New reports of war-torn nations provoke intense fear and heartbreak. But what about “battling it out” in divorce? That is also unnecessary and leads to stress and heartache. War is never the answer, even in a high-conflict divorce. Even though your marriage didn’t work out, that doesn’t mean you can’t both get a lot of what you want in your divorce.
Unfortunately, we know that—while ideal—a cooperative, respectful dissolution is not always an option. If you and your spouse can’t easily work out the details, are misunderstanding each other, or it’s a full-on hostile situation, below are some steps our Hello Divorce team recommends you take (if you can) when a divorce battle seems imminent.
1. Analyze your spouse’s objectives
Why is your spouse demanding more than their fair share of the assets during property division negotiations? Why are they refusing to speak with you? Is it because their feelings are hurt after you said, “I want a divorce?” Is it because they are worried you’ll create a child custody agreement that won’t let them see the kids? Understand what’s motivating their demands in the divorce. In doing so, you’ll have a better chance of responding in a way that doesn’t trigger them more.
2. De-escalate and communicate
If you’re able to communicate with your spouse and have considered what’s motivating their behavior, try to communicate in a way that de-escalates aggression. That said, it won’t always feel “fair.” You may even have to repress your own anger. Definitely don’t agree to terms unless you actually agree to them, but do whatever you can to get through discussions about divorce as peacefully as possible, especially when dealing with a high-conflict or narcissistic spouse.
You’ve heard the phrase “kill them with kindness”—we say, “convince them with kindness.” Even if they are being ridiculous, appealing to their feelings and being the bigger person will almost always help you get more of what you want.

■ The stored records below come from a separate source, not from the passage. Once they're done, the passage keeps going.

Lemma directive_without_newline (name : string) :
  Inputs.has_char Py.newline name = false ->
  name <> EmptyString ->
  directive_filename ("# filename: " +:+ name) = Some (Py.strip (Py.all_but_last name)).
Proof.
  intros H Hne. unfold directive_filename.
  assert (Hfind : Py.find ("# filename: " +:+ name) nl = -1).
  { apply find_no_newline. rewrite !append_cons, append_empty_l. exact H. }
  rewrite Hfind.
  assert (Hpre : Py.startswith ("# filename: " +:+ name) "# filename: " = true).
  { rewrite !append_cons, append_empty_l. cbn. destruct name; reflexivity. }
  rewrite Hpre. f_equal.
  destruct name as [|c name']; [congruence|].
  rewrite slice_directive; rewrite clamp_from_end;
    try (cbn [String.length]; lia).
  cbn [String.length].
  replace (Z.to_nat (-1 + (12 + Z.of_nat (S (len name'))) - 11))
    with (S (len name')) by lia.
  unfold Py.all_but_last. cbn [String.length].
  replace (S (len name') - 1)%nat with (len name') by lia.
  cbn [String.substring]. apply strip_space.
Qed.

End Directive.

(** ** Stepping through the monad *)

Section Monad.

Context `{Ext : Externals}.

Lemma bind_return {A B} (m : M A) (k : A -> M B) (st st' : state) (a : A) :
  m st = (Return a, st') -> bind m k st = k a st'.
Proof. intros H. unfold bind. rewrite H. reflexivity. Qed.

Lemma bind_raise {A B} (m : M A) (k : A -> M B) (st st' : state) (e : exn) :
  m st = (Raise e, st') -> bind m k st = (Raise e, st').
Proof. intros H. unfold bind. rewrite H. reflexivity. Qed.

Lemma bind_get_self {B} (k : agent -> M B) (st : state) :
  bind get_self k st = k (self st) st.
Proof. reflexivity. Qed.

End Monad.

(** ** The argument parser: [_format_json_str] and [_extract_args] *)

Section Parser.

Context `{Ext : Externals}.

(** On a text without newline and without tab the loop copies every
    character, whatever it believes about the quotes. *)
Lemma format_loop_plain (jstr : string) :
  Inputs.has_char Py.newline jstr = false ->
  Inputs.has_char Py.tab jstr = false ->
  forall inside_quotes last_char result,
    Py.join (format_loop jstr inside_quotes last_char result)
    = Py.join result +:+ jstr.
Proof.
  induction jstr as [|c jstr IH]; simpl; intros Hnl Htab iq lc acc.
  - symmetry. apply append_empty_r.
  - apply orb_false_iff in Hnl as [Hc Hnl].
    apply orb_false_iff in Htab as [Ht Htab].
    rewrite Hc. rewrite !andb_false_r.
    assert (Heq : String.eqb (Py.chr c) (Py.chr Py.tab) = false).
    { unfold Py.chr. simpl. rewrite Ht. reflexivity. }
    rewrite Heq, andb_false_r.
    rewrite (IH Hnl Htab), join_snoc, append_assoc. reflexivity.
Qed.

Lemma format_json_str_plain (jstr : string) :
  Inputs.has_char Py.newline jstr = false ->
  Inputs.has_char Py.tab jstr = false ->
  _format_json_str jstr = jstr.
Proof.
  intros Hnl Htab. unfold _format_json_str.
  rewrite (format_loop_plain jstr Hnl Htab). reflexivity.
Qed.

(** [_extract_args] returns what the decoder returned, or the empty dict
    when it raised [JSONDecodeError]; it lets the other two exceptions of
    the decoder through. The state is left alone. *)
Lemma extract_args_outcome (input_string : string) (st : state) :
  _extract_args input_string st
  = (match Json.loads (_format_json_str input_string) with
     | Json.Value v => Return v
     | Json.JSONDecodeError => Return (Json.JObj [])
     | Json.RecursionError opening =>
         Raise (Exception "RecursionError" (describe (RecursionDepth opening)))
     | Json.ValueError digits =>
         Raise (Exception "ValueError" (describe (IntDigits digits)))
     end, st).
Proof.
  unfold _extract_args, try_except, bind, json_loads.
  destruct (Json.loads _); reflexivity.
Qed.

Lemma extract_args_state (input_string : string) (st : state) :
  snd (_extract_args input_string st) = st.
Proof. rewrite extract_args_outcome. reflexivity. Qed.

(** The decoder can enter one container at least. *)
Ltac with_room :=
  unfold Json.loads;
  let d := fresh "d" in
  let Hd := fresh "Hd" in
  pose proof recursion_budget_pos as Hd;
  destruct recursion_budget as [|d]; [inversion Hd|]; clear Hd.

(** When the decoder raises [JSONDecodeError], [_extract_args] returns
    the empty dict; on the multi-line argument string of the docstring it
    returns the dict with the keys [tool] and [query], where the newline
    inside the value of [query] is kept (the normalised string holds it as
    an escape) and the newlines between the tokens are gone. *)
Lemma extract_args_tolerates_decode_errors :
  (forall input_string st,
      Json.loads (_format_json_str input_string) = Json.JSONDecodeError ->
      _extract_args input_string st = (Return (Json.JObj []), st))
  /\ _format_json_str Inputs.multiline_arguments
     = "{" +:+ Py.quoted "tool" +:+ ": " +:+ Py.quoted "python" +:+ ","
       +:+ Py.quoted "query" +:+ ": "
       +:+ Py.quoted ("print(1)" +:+ Py.chr Py.backslash +:+ "nprint(2)") +:+ "}"
  /\ (forall st,
        _extract_args Inputs.multiline_arguments st
        = (Return (Json.JObj
                     [(Json.codes "tool", Json.JStr (Json.codes "python"));
                      (Json.codes "query",
                       Json.JStr (Json.codes ("print(1)" +:+ Py.chr Py.newline
                                              +:+ "print(2)")))]),
           st)).
Proof.
  split; [|split].
  - intros input_string st H. rewrite extract_args_outcome, H. reflexivity.
  - vm_compute. reflexivity.
  - intros st. rewrite extract_args_outcome. with_room. vm_compute. reflexivity.
Qed.

Lemma open_brackets_plain (c : ascii) (n : nat) :
  Ascii.eqb "[" c = false -> Inputs.has_char c (Inputs.open_brackets n) = false.
Proof.
  intros H. induction n as [|n IH]; [reflexivity|].
  cbn [Inputs.has_char Inputs.open_brackets]. rewrite H, IH. reflexivity.
Qed.

Lemma ones_plain (c : ascii) (n : nat) :
  Ascii.eqb "1" c = false -> Inputs.has_char c (Inputs.ones n) = false.
Proof.
  intros H. induction n as [|n IH]; [reflexivity|].
  cbn [Inputs.has_char Inputs.ones]. rewrite H, IH. reflexivity.
Qed.

Lemma length_open_brackets n : String.length (Inputs.open_brackets n) = n.
Proof. induction n as [|n IH]; [reflexivity|]. simpl. rewrite IH. reflexivity. Qed.

(** C6. [_extract_args] does not turn every failure of the decoder into
    the empty dict: it catches [JSONDecodeError] only. A text that opens
    one array more, one inside the other, than the decoder can enter
    (never closed, so not JSON) makes [json.loads] raise [RecursionError],
    and an integer of more digits than [int] converts makes it raise
    [ValueError]; [_extract_args] lets both through and returns nothing.
    Normalisation leaves both texts as they are. *)
Theorem extract_args_raises_beyond_decoder_limits :
  forall st,
    _format_json_str (Inputs.open_brackets (S recursion_budget))
    = Inputs.open_brackets (S recursion_budget)
    /\ _extract_args (Inputs.open_brackets (S recursion_budget)) st
       = (Raise (Exception "RecursionError" (describe (RecursionDepth "["))), st)
    /\ (forall n,
          (640 < n)%nat ->
          (0 < int_max_str_digits < n)%nat ->
          _format_json_str (Inputs.ones n) = Inputs.ones n
          /\ _extract_args (Inputs.ones n) st
             = (Raise (Exception "ValueError" (describe (IntDigits n))), st)).
Proof.
  intros st.
  assert (Hb : forall n, _format_json_str (Inputs.open_brackets n)
                         = Inputs.open_brackets n).
  { intros n. apply format_json_str_plain; apply open_brackets_plain; reflexivity. }
  assert (Ho : forall n, _format_json_str (Inputs.ones n) = Inputs.ones n).
  { intros n. apply format_json_str_plain; apply ones_plain; reflexivity. }
  split; [apply Hb|]. split.
  - rewrite extract_args_outcome, Hb. unfold Json.loads.
    change (Json.skip_ws (Inputs.open_brackets (S recursion_budget)))
      with (Inputs.open_brackets (S recursion_budget)).
    rewrite <- (append_empty_r (Inputs.open_brackets (S recursion_budget))) at 2.
    rewrite open_brackets_too_deep; [reflexivity|].
    rewrite length_open_brackets. lia.
  - intros n Hn Hmax. split; [apply Ho|].
    rewrite extract_args_outcome, Ho. unfold Json.loads.
    assert (Hover : Json.over_limit int_max_str_digits n = true).
    { unfold Json.over_limit.
      rewrite !andb_true_iff, !Nat.ltb_lt. lia. }
    destruct n as [|n]; [lia|].
    change (Json.skip_ws (Inputs.ones (S n))) with (Inputs.ones (S n)).
    rewrite ones_too_long by exact Hover. reflexivity.
Qed.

3. Remember your objectives
Things can get heated, and that’s normal, but when you feel yourself giving into negative thoughts or behaviors, remember why you are trying to keep the peace. Of course, the goal is to not lose yourself in actions that don’t reflect who you want to be. But also, by working with your spouse, you have a better chance of getting what you want. Think of your kids, your future, and remember that divorce is just a phase that will end. You want to get through your divorce with as little regret, emotional baggage and heartache as possible.

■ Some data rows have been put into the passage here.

Lemma rstrip_slash_no_trailing s t : Embedder.rstrip_slash s ≠ t +:+ "/".
Proof.
  revert t. induction s as [|c s IH]; intros t; cbn [Embedder.rstrip_slash].
  { intros E. by apply (append_slash_nonempty t). }
  destruct (Embedder.rstrip_slash s) as [|c' r] eqn:Hr.
  - destruct (Ascii.eqb_spec c "/") as [->|Hc].
    + intros E. by apply (append_slash_nonempty t).
    + destruct t as [|c1 t]; rewrite ?append_nil_l, ?append_cons_l.
      * by intros [= ->].
      * intros [= _ E]. by apply (append_slash_nonempty t).
  - destruct t as [|c1 t]; rewrite ?append_nil_l, ?append_cons_l.
    + done.
    + intros [= _ E]. by apply (IH t).
Qed.

Lemma rstrip_slash_split s :
  ∃ k : nat,
    s = Embedder.rstrip_slash s +:+ string_of_list_ascii (repeat "/"%char k).
Proof.
  induction s as [|c s [k IH]]; [by exists 0%nat|].
  cbn [Embedder.rstrip_slash].
  destruct (Embedder.rstrip_slash s) as [|c' r] eqn:Hr.
  - rewrite append_nil_l in IH. destruct (Ascii.eqb_spec c "/") as [->|Hc].
    + exists (S k). rewrite append_nil_l. simpl. by rewrite <- IH.
    + exists k. rewrite append_cons_l, append_nil_l. by rewrite <- IH.
  - exists k. rewrite append_cons_l. by rewrite <- IH.
Qed.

4. Prepare for potential difficulties
If things get difficult and you’re dealing with a high-conflict situation, have a divorce plan. Is there someone you can stay with? If your finances are strained, can you use some savings or a credit card? Can someone help you with the kids? Prepare for what you can, and persevere through what you can’t. (We’ve seen a lot of hardship, but everyone has made it through—know that you can, too.)
5. Seek help
If all else fails, seek professional help. While nobody wants to spend money on a divorce, the money you spend on a divorce mediator, financial advisor, legal coach, therapist, or attorney will likely save you much more money, time, and stress in the long run. Usually, spouses are able to work through most of their divorce; it’s often just one to three issues (like custody or dividing the family home) that lead to conflict. Seek help for the issues that are preventing a peaceful transition.